[Material to process]:
+ + +

(* ===== verification/Pool.v ===== *)
(** * Pool: the engine's connections and the sessions of [get_db]

    [db.py] builds one engine ([create_engine(DATABASE_URL,
    connect_args=connect_args)], lines 19-21) and a session factory
    ([sessionmaker(autocommit=False, autoflush=False, bind=engine)], line
    22); [get_db] (lines 26-33) opens a session per request and closes it
    in its [finally]. A session holds no connection until its first
    statement; it then checks one out of the engine's pool and keeps it
    for its transaction, which ends at [commit] (the connection goes back
    to the pool, and the next statement checks one out again) or at
    [close]. In the requests of [main.py] a transaction stays open between
    two statements only in [PUT] and [DELETE], from the [SELECT] of
    [crud.get_product] to the [COMMIT] of the write.

    The pool is SQLAlchemy's [QueuePool], the default of [create_engine]
    for a file database: [pool_size] connections are kept idle in a FIFO
    queue, up to [max_overflow] more may be open, a checkout takes the
    oldest idle connection or opens a new one while fewer than [pool_size
    + max_overflow] are open, and otherwise waits (and raises
    [TimeoutError] after [pool_timeout] seconds); a connection checked in
    when the queue is full is closed. The [sqlite3] driver refuses, with
    [ProgrammingError], a connection used from a thread other than the
    one that opened it, unless [check_same_thread=False] is passed, which
    is what [connect_args] does for SQLite URLs. FastAPI runs the
    dependency and the endpoint on worker threads of its thread pool, so
    consecutive statements, and requests reusing a pooled connection, run
    on arbitrary workers.

    The model runs the statements of [Sessions] ([tstep]) on a pooled
    state: the table, the pool and, for each request, its thread and the
    connection it holds. An event is an arrival, a statement of request
    [i] on worker [w], or the timeout of a request waiting for the pool
    (time is not modelled: a waiting request may time out at any point).
    The Section takes the pool's configuration and the URL; the examples
    use the defaults ([pool_size = 5], [max_overflow = 10]) and the URL of
    an environment without [DATABASE_URL]. *)

From S2P Require Import Prelude Text Models Schemas Engine Flush Crud Api Sessions Bootstrap.

(** ** Engine configuration *)

(** db.py, line 19: [{"check_same_thread": False}] for SQLite, [{}]
    otherwise. *)
Definition connect_args (url : string) : list (string * bool) :=
  if is_sqlite url then [("check_same_thread"%string, false)] else [].

(** Whether the driver rejects a connection used from another thread:
    only [sqlite3] checks, and it does unless [connect_args] says
    otherwise. *)
Definition check_same_thread (url : string) : bool :=
  is_sqlite url &&
  match find (fun kv => String.eqb kv.1 "check_same_thread") (connect_args url) with
  | Some (_, b) => b
  | None => true
  end.

(** [create_engine]'s pool arguments; none are passed on line 21, so the
    engine has the defaults. *)
Record PoolConfig := mkPoolConfig { pool_size : nat; max_overflow : nat }.

Definition default_pool : PoolConfig := mkPoolConfig 5 10.

(** A DBAPI connection, with the worker thread that opened it. *)
Record Conn := mkConn { conn_id : nat; conn_thread : nat }.

(** The pool: its idle connections (the queue, oldest first), how many
    connections are open (idle or checked out), and the next id. *)
Record Pool := mkPool { pool_idle : list Conn; pool_opened : nat; pool_next : nat }.

Definition empty_pool : Pool := mkPool [] 0 0.

(** A request's thread and the connection its session holds. *)
Abbreviation Session := (Thread * option Conn)%type.

Record PState := mkPState {
  ps_table : Table;
  ps_pool : Pool;
  ps_sessions : list Session
}.

Inductive PEvent :=
| PArrive (now : Z) (req : Request)
| PRun (i w : nat)
| PTimeout (i : nat).

(** The transaction of a request stays open after its last statement
    only between the [SELECT] and the write of [PUT] and [DELETE]. *)
Definition in_transaction (th : Thread) : bool :=
  match th with PutFlush _ _ | DelFlush _ => true | _ => false end.

Section PoolModel.

Context (pc : PoolConfig) (url : string).

(** [QueuePool._do_get]: the oldest idle connection, else a new one
    opened on the calling worker while there is overflow left, else
    [None] (the caller waits). *)
Definition checkout (w : nat) (p : Pool) : option (Conn * Pool) :=
  match pool_idle p with
  | c :: rest => Some (c, mkPool rest (pool_opened p) (pool_next p))
  | [] =>
      if decide (pool_opened p < pool_size pc + max_overflow pc)%nat
      then Some (mkConn (pool_next p) w, mkPool [] (S (pool_opened p)) (S (pool_next p)))
      else None
  end.

(** [QueuePool._do_return_conn]: back in the queue, or closed when the
    queue already holds [pool_size] connections. *)
Definition checkin (c : Conn) (p : Pool) : Pool :=
  if decide (length (pool_idle p) < pool_size pc)%nat
  then mkPool (pool_idle p ++ [c]) (pool_opened p) (pool_next p)
  else mkPool (pool_idle p) (pred (pool_opened p)) (pool_next p).

(** A connection whose reset fails is invalidated: closed, not
    returned. *)
Definition discard (p : Pool) : Pool := mkPool (pool_idle p) (pred (pool_opened p)) (pool_next p).

(** One statement of a session on connection [c], run by worker [w]. A
    connection opened by another worker raises [ProgrammingError] when
    the driver checks threads: the request answers 500 and the connection
    is invalidated. Otherwise the statement runs ([tstep]), and the
    connection is kept while the transaction stays open and returned to
    the pool when it ends ([commit] or [close]). *)
Definition run_on (w : nat) (c : Conn) (th : Thread) (p : Pool) (t : Table)
    : Session * Pool * Table :=
  if check_same_thread url && negb (Nat.eqb (conn_thread c) w) then
    ((Done server_error, None), discard p, t)
  else
    let (th', t') := tstep th t in
    if in_transaction th' then ((th', Some c), p, t') else ((th', None), checkin c p, t').

(** A pool with no connection to give: the request would wait. *)
Definition exhausted (p : Pool) : bool :=
  match pool_idle p with
  | [] => negb (bool_decide (pool_opened p < pool_size pc + max_overflow pc)%nat)
  | _ => false
  end.

Definition set_session (i : nat) (x : Session) (p : Pool) (t : Table) (s : PState) : PState :=
  mkPState t p (<[i := x]> (ps_sessions s)).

+ + +

[Activity]: Write out, from the lines above, only those from the line with "[i] on worker" to the line with "Section PoolModel.", exactly as given, including the first and the last.

[Response area]:
    [i] on worker [w], or the timeout of a request waiting for the pool
    (time is not modelled: a waiting request may time out at any point).
    The Section takes the pool's configuration and the URL; the examples
    use the defaults ([pool_size = 5], [max_overflow = 10]) and the URL of
    an environment without [DATABASE_URL]. *)

From S2P Require Import Prelude Text Models Schemas Engine Flush Crud Api Sessions Bootstrap.

(** ** Engine configuration *)

(** db.py, line 19: [{"check_same_thread": False}] for SQLite, [{}]
    otherwise. *)
Definition connect_args (url : string) : list (string * bool) :=
  if is_sqlite url then [("check_same_thread"%string, false)] else [].

(** Whether the driver rejects a connection used from another thread:
    only [sqlite3] checks, and it does unless [connect_args] says
    otherwise. *)
Definition check_same_thread (url : string) : bool :=
  is_sqlite url &&
  match find (fun kv => String.eqb kv.1 "check_same_thread") (connect_args url) with
  | Some (_, b) => b
  | None => true
  end.

(** [create_engine]'s pool arguments; none are passed on line 21, so the
    engine has the defaults. *)
Record PoolConfig := mkPoolConfig { pool_size : nat; max_overflow : nat }.

Definition default_pool : PoolConfig := mkPoolConfig 5 10.

(** A DBAPI connection, with the worker thread that opened it. *)
Record Conn := mkConn { conn_id : nat; conn_thread : nat }.

(** The pool: its idle connections (the queue, oldest first), how many
    connections are open (idle or checked out), and the next id. *)
Record Pool := mkPool { pool_idle : list Conn; pool_opened : nat; pool_next : nat }.

Definition empty_pool : Pool := mkPool [] 0 0.

(** A request's thread and the connection its session holds. *)
Abbreviation Session := (Thread * option Conn)%type.

Record PState := mkPState {
  ps_table : Table;
  ps_pool : Pool;
  ps_sessions : list Session
}.

Inductive PEvent :=
| PArrive (now : Z) (req : Request)
| PRun (i w : nat)
| PTimeout (i : nat).

(** The transaction of a request stays open after its last statement
    only between the [SELECT] and the write of [PUT] and [DELETE]. *)
Definition in_transaction (th : Thread) : bool :=
  match th with PutFlush _ _ | DelFlush _ => true | _ => false end.

Section PoolModel.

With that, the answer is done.